Many studies have been conducted on metformin and neurological disease, but there are conflicting results. More research is required to understand when it may be most appropriately used. A summary of likely uses of metformin is provided here:

• Alzheimer’s disease – Some studies have reported reduced incidence of the disease in type 2 diabetics with metformin alone or with other medications. Yet, a long-term trial found that metformin was associated with a higher risk of Alzheimer’s. More research in diabetic and non-diabetic patients on metformin therapy is needed to clarify these findings.
• Parkinson’s disease – Metformin may provide neuroprotection during treatment with other drugs that cause side effects.
• Multiple sclerosis – Metformin can reduce inflammation, and by activating AMPK, it may be able to repair damaged neurons caused by multiple sclerosis.
• Epilepsy—Metformin may be used to treat seizures in the early stages of the disease to prevent seizure progression.
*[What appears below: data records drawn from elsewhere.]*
(** * AiBot: the chat client of [src/App.jsx]

    A shallow embedding of the session store and of the conversation
    controller of the [App] component, and the properties of the
    specification established on it.

    Conventions.
    - A JavaScript string is a [string]; each [ascii] stands for the UTF-16
      code unit of the same number (the Latin-1 range).
    - React state is a record [App]; a handler is a function on it that
      returns the state of the next render.  The effect registered with
      [useEffect(..., [messages])] is the function [saveEffect], run after
      a handler that gave [setMessages] an array other than the one in
      the state.
    - A callback that runs after its handler has returned (the load
      event of a file reader) is a function of its own.
    - [localStorage] is the sequence of payloads written under the key
      ['allChats'], newest first. *)

From Stdlib Require Import List String Ascii Bool Arith NArith ZArith Lia.
From Stdlib Require Import Floats.
From Stdlib Require Import Sorted Permutation.
From Stdlib Require Import Decimal DecimalString.
From Stdlib Require DecimalPos DecimalN DecimalFacts.
Import ListNotations.

Local Open Scope string_scope.
Local Open Scope list_scope.

(** ** JavaScript strings *)

Module JsString.

(** [WhiteSpace] and [LineTerminator] code units below 256, the ones
    [String.prototype.trim] strips: TAB, LF, VT, FF, CR, SP, NBSP. *)
Definition isWhiteSpace (c : ascii) : bool :=
  let n := nat_of_ascii c in
  ((9 <=? n)%nat && (n <=? 13)%nat) || (n =? 32)%nat || (n =? 160)%nat.

Fixpoint trimStart (s : string) : string :=
  match s with
  | EmptyString => EmptyString
  | String c s' => if isWhiteSpace c then trimStart s' else s
  end.

Fixpoint trimEnd (s : string) : string :=
  match s with
  | EmptyString => EmptyString
  | String c s' =>
      match trimEnd s' with
      | EmptyString =>
          if isWhiteSpace c then EmptyString else String c EmptyString
      | t => String c t
      end
  end.

(** [s.trim()] *)
Definition trim (s : string) : string := trimEnd (trimStart s).

(** Does [s] consist of white space only? *)
Fixpoint blank (s : string) : bool :=
  match s with
  | EmptyString => true
  | String c s' => isWhiteSpace c && blank s'
  end.

(** [cur] is the segment being read; [skip] counts the code units of a
    separator just matched that are still to be passed. *)
Fixpoint split_from (sep : string) (skip : nat) (cur : string) (s : string)
  : list string :=
  match s with
  | EmptyString => [cur]
  | String c s' =>
      match skip with
      | S k => split_from sep k cur s'
      | O =>
          if String.prefix sep s
          then cur :: split_from sep (String.length sep - 1) EmptyString s'
          else split_from sep 0 (cur ++ String c EmptyString) s'
      end
  end.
In late-stage seizures, metformin may be combined with other seizure medications to reduce adverse effects while maintaining anti-seizure effects.
• Depression – Research on depression in individuals treated with metformin for type 2 diabetes has shown some promise, but it’s unclear whether it’s helpful in people without diabetes.
• Stroke – An initial study found that metformin treatment for type 2 diabetes reduced the risk of stroke by 50%. More recent meta-analyses reported protective outcomes on mortality and ischemic stroke severity. More clinical research is needed to determine the impact on non-diabetic individuals.

The potential positive impact of metformin on diverse disease processes like diabetes, heart disease, and obesity has led to the question of whether it might slow down aging. Research has more recently focused on metformin’s ability to increase lifespan or “healthspan” (the period free from chronic diseases).

Metformin increases insulin sensitivity. Interestingly, calorie restriction — one of the most effective methods to increase lifespan — has similar mechanisms. As discussed above for specific disease processes, metformin’s impact on aging may occur via the activation of AMPK, which lowers glucose production and stimulates mitochondrial biogenesis. This also leads to a reduction in reactive oxygen species (ROS), reduced inflammation, and reduced accumulation of cells that do not divide (senescent cells). In mice, oral metformin also altered the microbiome to increase bacteria that produce short-chain fatty acids.

While preclinical studies have shown promising results of metformin’s effects on aging and disease processes, clinical studies have had inconsistent outcomes. In fact, the MASTERS trial on strength training reported that metformin had a negative effect on the benefits of physical activity. This effect could be due to a ceiling on muscle mitochondrial function imposed by the drug.

In a review of human studies of eight promising anti-aging therapies, Guarente and colleagues reported that metformin is at the forefront of this research. Much more research on aging and metformin is needed, especially randomized controlled clinical trials. However, there are potential positive impacts of metformin on aging and diabetes, heart failure, and infectious disease. Ongoing trials will help to clarify its impacts on cognitive decline, cancer, and inflammatory diseases/gut microbiome.